What the task asks: From the records below, print exactly the lines starting at the one containing "ScenarioNotFoundErrorC (scenarioNotFoundMessage env))" and ending at the one containing "(exists hd, fetchedHeader finalized_at_third_poll tr1 k", ends included, and nothing else.

━━ Data excerpts ━━

(** * The syncing dispatcher of go-filecoin: target queue and dedup set

    A shallow embedding of the [syncer] package's dispatcher file
    ([Dispatcher], [SyncRequest], [rawQueue], [TargetQueue]) together with
    the part of Go's [container/heap] it calls, and the properties of the
    prioritisation and dedup policy. *)

From Stdlib Require Import ZArith NArith Lia List Permutation Sorted.
From stdpp Require Import base tactics option list sorting gmap strings.
(** * Snake: a shallow embedding of [snake.py] and its specification

    The game logic of [snake.py] (classes [Snake], [Apple] and [Game]) is
    translated method by method.  Python integers are [Z], tuples are
    pairs, lists are [list].  A method is a computation over the state of
    the object it is called on; it can finish, raise [IndexError] (an
    index into an empty list) or wait for random numbers that the finite
    random tape no longer holds (the [while True] loop of [Apple.spawn]
    still running).  Window, font, clock and drawing are left out: no
    modelled method reads anything they write. *)

From Stdlib Require Import ZArith List Bool Lia.
From Stdlib Require String DecimalString.
Import ListNotations.
Local Open Scope Z_scope.

(** ** Game constants *)

Definition WINDOW_WIDTH : Z := 640.
Definition WINDOW_HEIGHT : Z := 480.
Definition CELL_SIZE : Z := 20.
Definition FPS : Z := 10.

Definition Pos : Type := (Z * Z)%type.

Definition UP : Pos := (0, -1).
Definition DOWN : Pos := (0, 1).
Definition LEFT : Pos := (-1, 0).
Definition RIGHT : Pos := (1, 0).

(** Python's [==] on pairs of integers. *)
Definition pos_eqb (p q : Pos) : bool :=
  (fst p =? fst q) && (snd p =? snd q).

(** Python's [p in l] on a list of pairs. *)
Definition mem (p : Pos) (l : list Pos) : bool := existsb (pos_eqb p) l.

(** ** Outcomes and the method monad *)

Inductive outcome (A : Type) : Type :=
| Done (a : A)      (* the call returned *)
| IndexError        (* the call raised IndexError *)
| NoDraw.           (* the random tape ran out while a loop was still sampling *)

Arguments Done {A} a.
Arguments IndexError {A}.
Arguments NoDraw {A}.

Definition M (S A : Type) : Type := S -> outcome (A * S).

Definition ret {S A} (a : A) : M S A := fun s => Done (a, s).

Definition bind {S A B} (c : M S A) (k : A -> M S B) : M S B :=
  fun s =>
    match c s with
    | Done (a, s') => k a s'
    | IndexError => IndexError
    | NoDraw => NoDraw
    end.

Definition get {S} : M S S := fun s => Done (s, s).
Definition put {S} (s : S) : M S unit := fun _ => Done (tt, s).
Definition modify {S} (f : S -> S) : M S unit := fun s => Done (tt, f s).
Definition raise_IndexError {S A} : M S A := fun _ => IndexError.

(** Run a method of a component object inside a method of its owner. *)
Definition zoom {S T A} (proj : S -> T) (upd : T -> S -> S) (c : M T A) : M S A :=
  fun s =>
    match c (proj s) with
    | Done (a, t) => Done (a, upd t s)
    | IndexError => IndexError
    | NoDraw => NoDraw
    end.

Declare Scope method_scope.
Delimit Scope method_scope with method.
Notation "x <- c ;; k" := (bind c (fun x => k))
  (at level 61, c at next level, right associativity) : method_scope.
Notation "c ;; k" := (bind c (fun _ => k))
  (at level 61, right associativity) : method_scope.
Local Open Scope method_scope.

(** [l[0]]: the first element, or IndexError on the empty list. *)
Definition index0 {S A} (l : list A) : M S A :=
  match l with
  | [] => raise_IndexError
  | x :: _ => ret x
  end.

(** [l.pop()] leaves the list without its last element; IndexError on the
    empty list. *)
Definition list_pop {S A} (l : list A) : M S (list A) :=
  match l with
  | [] => raise_IndexError
  | _ :: _ => ret (removelast l)
  end.
(** The [POST] handler. *)
Definition postGenerate (env : Env) (projId scId : Z) : M Reply :=
  try_catch
    (newOperation;;
     try_catch
       (Operation_loadByData env "generate-analysis" projId scId)
       (λ err, if negb (includes "not exist" (message err)) then throw err else mret tt);;
     started ← Operation_isStarted;
     if (started : bool) then throw (DataConflictError "Result generation already running") else
     project ← getProject env projId;
     if negb (String.eqb (pr_status project) "active")
     then throw (DataConflictError "Project setup not completed") else
     s ← getState;
     let scenario := find (λ sc, Z.eqb (sc_id sc) scId && Z.eqb (sc_project_id sc) projId)
                          (scenarios (db s)) in
     match scenario with
     | None => throw (mkError ScenarioNotFoundErrorC (scenarioNotFoundMessage env))
     | Some _ =>
         let aaSetting := findAdminAreas (db s) scId in
         match aaSetting with
         | None => throw (TypeError "Cannot read property 'value' of undefined")
         | Some row =>
             if jsval_eqb (st_value row) (JStr "[]")
             then throw (DataConflictError "No admin areas selected") else
             deleteResults env projId scId;;
             emit (EvGenerateResults projId scId);;
             detach (generateResults env projId scId);;
             mret (ReplyOk 200 "Result generation started")
         end
     end)
    (λ error, mret (ReplyError error)).
Lemma WaitFinalized_returns_the_mined_receipt_witness :
  (exists r bn tr1 k,
      Some (receipt_in (Some 100%Z)) = Some r /\
      run 11 finalized_at_third_poll [] (WaitMined 0xAA%Z) = Returned (Some r, None) tr1 /\
      BlockNumber_ r = Some bn /\
      (forall i, i < k ->
         (exists hd, fetchedHeader finalized_at_third_poll tr1 i = (Some hd, None)
                     /\ (Number hd < bn)%Z)
         /\ selected finalized_at_third_poll tr1 i = TickerFired) /\
      (exists hd, fetchedHeader finalized_at_third_poll tr1 k = (Some hd, None)
                  /\ (bn <= Number hd)%Z) /\
      [receiptCall 0xAA%Z; finalizedCall; LSelect; finalizedCall; LSelect; finalizedCall]
      = tr1 ++ rounds finalizedCall k ++ [finalizedCall])
  /\ run (2 + (3 * 2 + 3)) finalized_at_third_poll [] (WaitFinalized 0xAA%Z)
     = Returned (Some (receipt_in (Some 100%Z)), None)
                ([receiptCall 0xAA%Z] ++ rounds finalizedCall 2 ++ [finalizedCall]).
Proof.
  split.
  - apply (proj1 (WaitFinalized_returns_the_mined_receipt finalized_at_third_poll 0xAA%Z [])).
    vm_compute. reflexivity.
  - apply (proj2 (WaitFinalized_returns_the_mined_receipt finalized_at_third_poll 0xAA%Z [])
                 2 (receipt_in (Some 100%Z)) 100%Z [receiptCall 0xAA%Z] 2).
    + reflexivity.
    + reflexivity.
    + intros [|[|i]] Hi; [| |lia].
      * split; [exists {| Number := 98 |}; split; [reflexivity | simpl; lia] | reflexivity].
      * split; [exists {| Number := 99 |}; split; [reflexivity | simpl; lia] | reflexivity].
    + exists {| Number := 101 |}. split; [reflexivity | simpl; lia].
Defined.

(** C3.  In the loop of [WaitFinalized], a fetch of the finalized header
    that returns an error [e], or that returns no error and no header, makes
    [WaitFinalized] return at once, with no receipt and the error wrapped
    as "failed to get finalized block" ([e] itself, or [NotFound] for the
    missing header): the fetch is the last event, it is not tried again,
    whatever later fetches would have answered.  [WaitMined] is not like
    that: after a failed receipt fetch and a tick it fetches again. *)
Theorem WaitFinalized_fails_at_once_when_fetch_fails
        (nd : Node) (txHash : Hash) (tr : Trace) :
  (forall fuel r bn tr1 k e,
      run fuel nd tr (WaitMined txHash) = Returned (Some r, None) tr1 ->
      BlockNumber_ r = Some bn ->
      (forall i, i < k ->
         (exists hd, fetchedHeader nd tr1 i = (Some hd, None) /\ (Number hd < bn)%Z)
         /\ selected nd tr1 i = TickerFired) ->
      (snd (fetchedHeader nd tr1 k) = Some e
       \/ (fetchedHeader nd tr1 k = (None, None) /\ e = NotFound)) ->
      run (fuel + (3 * k + 3)) nd tr (WaitFinalized txHash)
      = Returned (None, Some (fmt_Errorf "failed to get finalized block" e))
                 (tr1 ++ rounds finalizedCall k ++ [finalizedCall]))
  /\ (forall fuel e,
        snd (fetchedReceipt nd txHash tr 0) = Some e ->
        selected nd tr 0 = TickerFired ->
        4 <= fuel ->
        exists rest,
          trace_of (run fuel nd tr (WaitMined txHash))
          = tr ++ [receiptCall txHash; LSelect; receiptCall txHash] ++ rest).
Proof.
  split.
  - intros fuel r bn tr1 k e Hm Hb Hbelow Hfail.
    assert (He : fetch_error (fetchedHeader nd tr1 k) = Some e).
    { destruct Hfail as [Hs | [-> ->]]; [|reflexivity].
      destruct (fetchedHeader nd tr1 k) as [[hd|] [e'|]]; simpl in *; congruence. }
    eapply run_bind; [exact Hm| |exact I].
    rewrite (WaitFinalized_after_mined r bn Hb).
    rewrite WaitFinalized_rounds.
    + rewrite WaitFinalized_unfold, fetchedHeader_rounds, Nat.add_0_r, He.
      now rewrite app_assoc.
    + intros i Hi. apply (proj2 (header_below _ bn)), Hbelow, Hi.
    + intros i Hi. apply (proj2 (header_below _ bn)), Hbelow, Hi.
    + intros i Hi. apply Hbelow, Hi.
  - intros fuel e He Hs Hfuel.
    destruct fuel as [|[|[|fuel]]]; try lia.
    rewrite WaitMined_unfold, Hs.
    assert (Hm : is_mined (fetchedReceipt nd txHash tr 0) = false).
    { destruct (fetchedReceipt nd txHash tr 0) as [[r|] [e'|]]; simpl in *; congruence. }
    rewrite Hm.
    destruct (WaitMined_starts_with_fetch nd txHash (tr ++ [receiptCall txHash; LSelect]) fuel)
      as [rest ->]; [lia|].
    exists rest. rewrite <- !app_assoc. reflexivity.
Qed.

Lemma WaitFinalized_fails_at_once_when_fetch_fails_witness :
  run (2 + (3 * 0 + 3)) finalized_fetch_fails_once [] (WaitFinalized 0xAA%Z)
  = Returned (None, Some (fmt_Errorf "failed to get finalized block"
                                     (rpc_Error (-32000) "timeout")))
             ([receiptCall 0xAA%Z] ++ rounds finalizedCall 0 ++ [finalizedCall])
  /\ exists rest,
      trace_of (run 5 receipt_fetch_fails_once [] (WaitMined 0xAA%Z))
      = [] ++ [receiptCall 0xAA%Z; LSelect; receiptCall 0xAA%Z] ++ rest.
Proof.
  split.
  - apply (proj1 (WaitFinalized_fails_at_once_when_fetch_fails
                    finalized_fetch_fails_once 0xAA%Z [])
                 2 (receipt_in (Some 100%Z)) 100%Z [receiptCall 0xAA%Z] 0).
    + reflexivity.
    + reflexivity.
    + intros i Hi. lia.
    + left. reflexivity.
  - apply (proj2 (WaitFinalized_fails_at_once_when_fetch_fails
                    receipt_fetch_fails_once 0xAA%Z [])
                 5 (rpc_Error (-32000) "timeout")); [reflexivity | reflexivity | lia].
Defined.




(** C5.  If no receipt fetch ever shows the transaction mined and every wait
    ends with a tick (the context is never done), [WaitMined] never returns:
    whatever the fuel, the run is still going on, and after [3 * k] steps it
    has performed [k] rounds of fetch and wait. *)
Theorem WaitMined_polls_forever (nd : Node) (txHash : Hash) (tr : Trace) :
  (forall i, is_mined (fetchedReceipt nd txHash tr i) = false) ->
  (forall i, selected nd tr i = TickerFired) ->
  (forall fuel, exists tr', run fuel nd tr (WaitMined txHash) = OutOfFuel tr')
  /\ (forall k, run (3 * k) nd tr (WaitMined txHash)
                = OutOfFuel (tr ++ rounds (receiptCall txHash) k)).
Proof.
  intros Hm Hs. split.
  - intros fuel.
    rewrite (Nat.div_mod_eq fuel 3).
    rewrite WaitMined_rounds by auto.
    apply WaitMined_short.
    + apply Nat.mod_upper_bound. lia.
    + rewrite fetchedReceipt_rounds. apply Hm.
  - intros k. rewrite <- (Nat.add_0_r (3 * k)).
    rewrite WaitMined_rounds by auto. reflexivity.
Qed.

Lemma WaitMined_polls_forever_witness :
  (forall fuel, exists tr', run fuel never_mined [] (WaitMined 0xAA%Z) = OutOfFuel tr')
  /\ (forall k, run (3 * k) never_mined [] (WaitMined 0xAA%Z)
                = OutOfFuel ([] ++ rounds (receiptCall 0xAA%Z) k)).
Proof.
  apply (WaitMined_polls_forever never_mined 0xAA%Z []).
  - intros i. unfold fetchedReceipt, never_mined, scripted. simpl.
    destruct i; reflexivity.
  - intros i. unfold selected, never_mined, scripted. simpl.
    destruct i; reflexivity.
Defined.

━━━

Response for this exercise:
     | None => throw (mkError ScenarioNotFoundErrorC (scenarioNotFoundMessage env))
     | Some _ =>
         let aaSetting := findAdminAreas (db s) scId in
         match aaSetting with
         | None => throw (TypeError "Cannot read property 'value' of undefined")
         | Some row =>
             if jsval_eqb (st_value row) (JStr "[]")
             then throw (DataConflictError "No admin areas selected") else
             deleteResults env projId scId;;
             emit (EvGenerateResults projId scId);;
             detach (generateResults env projId scId);;
             mret (ReplyOk 200 "Result generation started")
         end
     end)
    (λ error, mret (ReplyError error)).
Lemma WaitFinalized_returns_the_mined_receipt_witness :
  (exists r bn tr1 k,
      Some (receipt_in (Some 100%Z)) = Some r /\
      run 11 finalized_at_third_poll [] (WaitMined 0xAA%Z) = Returned (Some r, None) tr1 /\
      BlockNumber_ r = Some bn /\
      (forall i, i < k ->
         (exists hd, fetchedHeader finalized_at_third_poll tr1 i = (Some hd, None)
                     /\ (Number hd < bn)%Z)
         /\ selected finalized_at_third_poll tr1 i = TickerFired) /\
      (exists hd, fetchedHeader finalized_at_third_poll tr1 k = (Some hd, None)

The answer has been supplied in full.